* [Problem description]: The answer should be an exact copy of the lines from the line with "destruct (find_loop better l" through the last line of the entries, and no other lines.

* [Data extracts]:
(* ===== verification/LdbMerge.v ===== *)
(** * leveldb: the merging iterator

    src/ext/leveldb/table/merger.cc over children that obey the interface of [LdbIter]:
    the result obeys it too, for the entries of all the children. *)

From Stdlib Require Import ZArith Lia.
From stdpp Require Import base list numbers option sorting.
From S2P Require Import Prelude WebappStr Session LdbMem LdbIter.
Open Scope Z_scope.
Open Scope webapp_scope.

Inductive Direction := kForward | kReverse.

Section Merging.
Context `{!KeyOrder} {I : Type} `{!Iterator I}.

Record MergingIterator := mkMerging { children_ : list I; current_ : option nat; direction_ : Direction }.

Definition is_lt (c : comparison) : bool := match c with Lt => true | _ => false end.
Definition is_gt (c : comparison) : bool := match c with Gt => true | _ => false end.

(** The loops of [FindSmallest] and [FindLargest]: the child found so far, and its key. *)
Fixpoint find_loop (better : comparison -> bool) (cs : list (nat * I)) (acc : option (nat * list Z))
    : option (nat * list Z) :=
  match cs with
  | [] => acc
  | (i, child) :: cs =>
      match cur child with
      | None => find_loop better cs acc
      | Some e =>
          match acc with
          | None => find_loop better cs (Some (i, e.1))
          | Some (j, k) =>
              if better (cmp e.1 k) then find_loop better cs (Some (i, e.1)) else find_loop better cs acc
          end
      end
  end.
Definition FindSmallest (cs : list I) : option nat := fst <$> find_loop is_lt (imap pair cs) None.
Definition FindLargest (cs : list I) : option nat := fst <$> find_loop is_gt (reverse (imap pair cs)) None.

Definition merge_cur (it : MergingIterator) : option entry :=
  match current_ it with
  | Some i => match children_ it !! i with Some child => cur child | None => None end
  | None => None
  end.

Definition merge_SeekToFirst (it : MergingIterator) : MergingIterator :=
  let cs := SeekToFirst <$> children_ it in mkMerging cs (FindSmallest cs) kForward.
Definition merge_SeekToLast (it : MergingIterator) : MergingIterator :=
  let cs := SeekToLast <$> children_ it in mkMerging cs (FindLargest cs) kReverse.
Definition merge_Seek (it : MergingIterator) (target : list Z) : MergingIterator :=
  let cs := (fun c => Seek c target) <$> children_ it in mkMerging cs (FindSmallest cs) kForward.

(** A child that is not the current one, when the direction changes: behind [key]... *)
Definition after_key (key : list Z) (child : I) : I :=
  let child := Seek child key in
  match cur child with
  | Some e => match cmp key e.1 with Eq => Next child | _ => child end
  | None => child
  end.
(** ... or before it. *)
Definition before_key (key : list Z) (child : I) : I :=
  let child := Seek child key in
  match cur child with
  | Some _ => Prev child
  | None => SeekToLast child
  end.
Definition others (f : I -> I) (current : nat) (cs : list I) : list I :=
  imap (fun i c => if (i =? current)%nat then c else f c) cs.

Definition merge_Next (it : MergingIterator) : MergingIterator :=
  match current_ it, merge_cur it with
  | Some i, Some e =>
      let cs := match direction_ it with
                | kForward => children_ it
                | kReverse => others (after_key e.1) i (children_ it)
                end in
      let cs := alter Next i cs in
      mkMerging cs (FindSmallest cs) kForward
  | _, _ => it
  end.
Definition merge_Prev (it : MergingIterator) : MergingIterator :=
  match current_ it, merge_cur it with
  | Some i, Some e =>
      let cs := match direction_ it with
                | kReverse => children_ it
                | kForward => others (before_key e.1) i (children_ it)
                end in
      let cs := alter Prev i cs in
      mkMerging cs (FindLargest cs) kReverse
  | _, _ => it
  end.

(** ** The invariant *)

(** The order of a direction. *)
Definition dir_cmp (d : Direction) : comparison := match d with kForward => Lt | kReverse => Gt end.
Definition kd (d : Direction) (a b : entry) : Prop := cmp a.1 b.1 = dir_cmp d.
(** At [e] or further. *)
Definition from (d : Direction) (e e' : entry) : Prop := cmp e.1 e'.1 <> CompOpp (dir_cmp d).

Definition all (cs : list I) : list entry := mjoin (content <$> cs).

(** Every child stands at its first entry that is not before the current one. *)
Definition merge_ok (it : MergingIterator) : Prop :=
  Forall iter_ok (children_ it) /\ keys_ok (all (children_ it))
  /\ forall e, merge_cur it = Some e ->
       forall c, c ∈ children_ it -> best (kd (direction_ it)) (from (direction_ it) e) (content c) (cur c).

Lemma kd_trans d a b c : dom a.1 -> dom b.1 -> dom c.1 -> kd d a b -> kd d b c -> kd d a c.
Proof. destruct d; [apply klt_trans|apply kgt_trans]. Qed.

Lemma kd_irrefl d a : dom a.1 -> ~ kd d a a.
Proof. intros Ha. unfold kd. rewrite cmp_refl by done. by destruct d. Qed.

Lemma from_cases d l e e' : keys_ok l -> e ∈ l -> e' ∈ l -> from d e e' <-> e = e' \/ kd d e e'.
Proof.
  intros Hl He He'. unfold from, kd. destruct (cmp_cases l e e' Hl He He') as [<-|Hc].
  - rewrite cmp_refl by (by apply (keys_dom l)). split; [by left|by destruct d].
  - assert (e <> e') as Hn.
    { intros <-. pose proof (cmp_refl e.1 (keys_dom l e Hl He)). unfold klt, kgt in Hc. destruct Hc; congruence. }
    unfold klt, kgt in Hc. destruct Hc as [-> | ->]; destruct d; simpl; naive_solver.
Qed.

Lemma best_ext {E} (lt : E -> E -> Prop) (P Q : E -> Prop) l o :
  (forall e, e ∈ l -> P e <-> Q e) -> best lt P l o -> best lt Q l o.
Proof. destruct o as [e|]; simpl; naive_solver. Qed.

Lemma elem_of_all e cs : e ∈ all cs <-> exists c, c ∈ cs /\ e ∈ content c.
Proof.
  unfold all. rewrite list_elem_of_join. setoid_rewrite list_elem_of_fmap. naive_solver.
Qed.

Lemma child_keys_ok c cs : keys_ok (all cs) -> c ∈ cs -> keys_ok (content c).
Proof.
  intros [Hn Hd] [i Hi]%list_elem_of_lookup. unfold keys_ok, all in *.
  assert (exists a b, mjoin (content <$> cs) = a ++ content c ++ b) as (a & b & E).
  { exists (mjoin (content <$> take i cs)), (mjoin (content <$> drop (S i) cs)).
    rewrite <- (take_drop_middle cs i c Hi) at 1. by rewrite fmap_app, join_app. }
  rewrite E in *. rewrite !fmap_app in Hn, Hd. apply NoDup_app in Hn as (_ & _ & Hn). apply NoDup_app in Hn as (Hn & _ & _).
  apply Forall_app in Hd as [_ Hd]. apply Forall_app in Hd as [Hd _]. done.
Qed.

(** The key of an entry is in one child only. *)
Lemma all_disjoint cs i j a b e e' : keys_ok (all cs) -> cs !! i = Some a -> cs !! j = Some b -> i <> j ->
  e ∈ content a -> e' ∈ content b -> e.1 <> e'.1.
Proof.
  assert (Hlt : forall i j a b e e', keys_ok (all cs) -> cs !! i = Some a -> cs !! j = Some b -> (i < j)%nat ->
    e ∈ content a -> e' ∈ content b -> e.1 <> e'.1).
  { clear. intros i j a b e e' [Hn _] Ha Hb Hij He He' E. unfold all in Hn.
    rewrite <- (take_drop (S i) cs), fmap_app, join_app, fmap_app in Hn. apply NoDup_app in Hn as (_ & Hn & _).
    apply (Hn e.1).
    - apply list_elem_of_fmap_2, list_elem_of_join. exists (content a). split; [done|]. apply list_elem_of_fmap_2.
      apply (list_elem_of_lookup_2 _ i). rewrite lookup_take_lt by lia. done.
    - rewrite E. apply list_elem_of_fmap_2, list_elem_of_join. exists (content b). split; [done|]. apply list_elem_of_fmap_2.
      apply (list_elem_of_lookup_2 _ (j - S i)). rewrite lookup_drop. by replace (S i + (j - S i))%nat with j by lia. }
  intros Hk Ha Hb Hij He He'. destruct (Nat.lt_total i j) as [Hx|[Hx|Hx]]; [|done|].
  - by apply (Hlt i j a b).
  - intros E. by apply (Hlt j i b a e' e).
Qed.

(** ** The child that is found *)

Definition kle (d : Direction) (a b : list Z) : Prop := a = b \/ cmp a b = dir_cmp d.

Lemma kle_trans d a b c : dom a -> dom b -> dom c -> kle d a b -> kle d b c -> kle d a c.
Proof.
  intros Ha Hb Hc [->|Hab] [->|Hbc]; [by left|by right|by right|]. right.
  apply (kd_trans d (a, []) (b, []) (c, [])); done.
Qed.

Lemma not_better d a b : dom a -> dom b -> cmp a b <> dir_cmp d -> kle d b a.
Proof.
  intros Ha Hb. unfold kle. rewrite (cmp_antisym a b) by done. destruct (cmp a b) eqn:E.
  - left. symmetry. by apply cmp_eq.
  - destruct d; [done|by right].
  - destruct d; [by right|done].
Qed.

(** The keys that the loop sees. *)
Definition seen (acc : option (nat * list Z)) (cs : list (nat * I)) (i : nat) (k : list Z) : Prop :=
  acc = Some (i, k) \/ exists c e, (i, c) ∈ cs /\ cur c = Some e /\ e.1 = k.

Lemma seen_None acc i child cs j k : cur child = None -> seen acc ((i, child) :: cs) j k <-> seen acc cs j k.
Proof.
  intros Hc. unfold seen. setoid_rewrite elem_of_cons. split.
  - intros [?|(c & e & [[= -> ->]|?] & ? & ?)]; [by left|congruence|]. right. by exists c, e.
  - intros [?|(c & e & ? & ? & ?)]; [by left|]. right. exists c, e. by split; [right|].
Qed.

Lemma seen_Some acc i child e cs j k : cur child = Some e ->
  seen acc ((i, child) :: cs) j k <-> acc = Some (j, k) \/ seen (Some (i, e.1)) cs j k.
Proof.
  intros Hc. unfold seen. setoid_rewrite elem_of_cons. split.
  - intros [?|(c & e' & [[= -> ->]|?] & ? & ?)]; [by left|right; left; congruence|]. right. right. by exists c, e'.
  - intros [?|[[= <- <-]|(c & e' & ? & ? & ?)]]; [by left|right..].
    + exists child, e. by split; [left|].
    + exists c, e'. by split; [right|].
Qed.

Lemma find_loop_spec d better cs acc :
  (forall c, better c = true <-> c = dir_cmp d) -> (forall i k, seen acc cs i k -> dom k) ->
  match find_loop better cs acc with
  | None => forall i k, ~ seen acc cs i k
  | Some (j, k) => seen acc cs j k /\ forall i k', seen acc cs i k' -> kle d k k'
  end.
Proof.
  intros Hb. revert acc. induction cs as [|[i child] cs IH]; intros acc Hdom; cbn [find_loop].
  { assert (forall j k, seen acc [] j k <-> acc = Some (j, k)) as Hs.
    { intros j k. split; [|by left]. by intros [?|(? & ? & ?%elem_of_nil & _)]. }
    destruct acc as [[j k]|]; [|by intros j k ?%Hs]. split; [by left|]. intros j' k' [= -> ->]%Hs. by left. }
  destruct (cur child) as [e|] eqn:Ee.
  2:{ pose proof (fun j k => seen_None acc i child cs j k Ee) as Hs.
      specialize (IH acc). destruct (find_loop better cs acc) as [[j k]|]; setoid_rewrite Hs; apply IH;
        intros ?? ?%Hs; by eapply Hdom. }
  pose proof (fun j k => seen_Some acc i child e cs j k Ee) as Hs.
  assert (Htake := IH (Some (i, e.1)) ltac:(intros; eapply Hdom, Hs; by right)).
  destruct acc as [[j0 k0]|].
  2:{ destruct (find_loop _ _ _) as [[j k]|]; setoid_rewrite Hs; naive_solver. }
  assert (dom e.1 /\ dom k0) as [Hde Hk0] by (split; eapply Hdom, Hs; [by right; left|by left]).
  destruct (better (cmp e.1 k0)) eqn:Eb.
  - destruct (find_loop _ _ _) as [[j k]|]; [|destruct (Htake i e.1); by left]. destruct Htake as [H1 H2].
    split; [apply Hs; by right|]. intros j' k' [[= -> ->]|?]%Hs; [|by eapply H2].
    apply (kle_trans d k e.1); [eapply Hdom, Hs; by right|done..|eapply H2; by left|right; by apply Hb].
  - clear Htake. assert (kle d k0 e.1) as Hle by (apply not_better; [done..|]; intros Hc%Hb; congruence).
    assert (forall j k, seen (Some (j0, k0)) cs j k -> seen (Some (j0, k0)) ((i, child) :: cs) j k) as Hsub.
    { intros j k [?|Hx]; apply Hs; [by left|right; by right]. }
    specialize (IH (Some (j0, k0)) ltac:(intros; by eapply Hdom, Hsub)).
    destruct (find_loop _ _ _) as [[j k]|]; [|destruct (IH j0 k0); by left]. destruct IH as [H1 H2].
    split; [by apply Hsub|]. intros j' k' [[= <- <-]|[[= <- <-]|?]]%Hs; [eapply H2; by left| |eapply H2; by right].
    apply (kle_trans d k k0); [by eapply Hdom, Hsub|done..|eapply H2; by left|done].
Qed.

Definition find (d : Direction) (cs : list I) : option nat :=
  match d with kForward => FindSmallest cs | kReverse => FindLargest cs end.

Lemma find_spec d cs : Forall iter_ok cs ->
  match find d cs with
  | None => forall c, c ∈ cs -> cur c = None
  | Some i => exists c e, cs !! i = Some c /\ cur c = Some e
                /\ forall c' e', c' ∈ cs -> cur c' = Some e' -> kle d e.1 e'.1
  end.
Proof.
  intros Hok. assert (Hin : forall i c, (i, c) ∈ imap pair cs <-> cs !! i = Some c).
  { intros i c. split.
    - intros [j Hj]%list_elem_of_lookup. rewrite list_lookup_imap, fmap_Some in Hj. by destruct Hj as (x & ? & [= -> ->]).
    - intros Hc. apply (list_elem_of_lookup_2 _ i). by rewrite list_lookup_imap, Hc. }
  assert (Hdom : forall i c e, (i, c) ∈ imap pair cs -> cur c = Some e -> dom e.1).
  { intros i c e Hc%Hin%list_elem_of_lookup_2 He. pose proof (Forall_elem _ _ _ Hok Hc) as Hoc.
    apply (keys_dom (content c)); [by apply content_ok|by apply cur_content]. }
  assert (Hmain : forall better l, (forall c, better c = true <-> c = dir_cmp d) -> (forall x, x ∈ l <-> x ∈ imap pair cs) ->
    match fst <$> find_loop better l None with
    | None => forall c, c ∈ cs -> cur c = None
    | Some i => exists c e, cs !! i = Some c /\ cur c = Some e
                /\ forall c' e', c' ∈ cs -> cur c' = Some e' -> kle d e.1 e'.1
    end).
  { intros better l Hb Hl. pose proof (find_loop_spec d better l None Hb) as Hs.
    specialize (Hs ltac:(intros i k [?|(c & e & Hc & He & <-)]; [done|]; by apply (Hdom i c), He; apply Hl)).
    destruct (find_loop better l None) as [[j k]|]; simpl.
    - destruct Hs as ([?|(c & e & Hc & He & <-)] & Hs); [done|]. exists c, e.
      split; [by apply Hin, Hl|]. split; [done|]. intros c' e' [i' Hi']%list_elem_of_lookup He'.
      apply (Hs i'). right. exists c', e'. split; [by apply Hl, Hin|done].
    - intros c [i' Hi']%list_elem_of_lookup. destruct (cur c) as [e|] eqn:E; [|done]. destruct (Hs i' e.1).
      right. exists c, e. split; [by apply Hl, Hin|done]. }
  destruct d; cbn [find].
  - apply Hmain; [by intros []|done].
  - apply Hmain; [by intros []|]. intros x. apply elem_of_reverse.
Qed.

* [Exercise answer]:
    destruct (find_loop better l None) as [[j k]|]; simpl.
    - destruct Hs as ([?|(c & e & Hc & He & <-)] & Hs); [done|]. exists c, e.
      split; [by apply Hin, Hl|]. split; [done|]. intros c' e' [i' Hi']%list_elem_of_lookup He'.
      apply (Hs i'). right. exists c', e'. split; [by apply Hl, Hin|done].
    - intros c [i' Hi']%list_elem_of_lookup. destruct (cur c) as [e|] eqn:E; [|done]. destruct (Hs i' e.1).
      right. exists c, e. split; [by apply Hl, Hin|done]. }
  destruct d; cbn [find].
  - apply Hmain; [by intros []|done].
  - apply Hmain; [by intros []|]. intros x. apply elem_of_reverse.
Qed.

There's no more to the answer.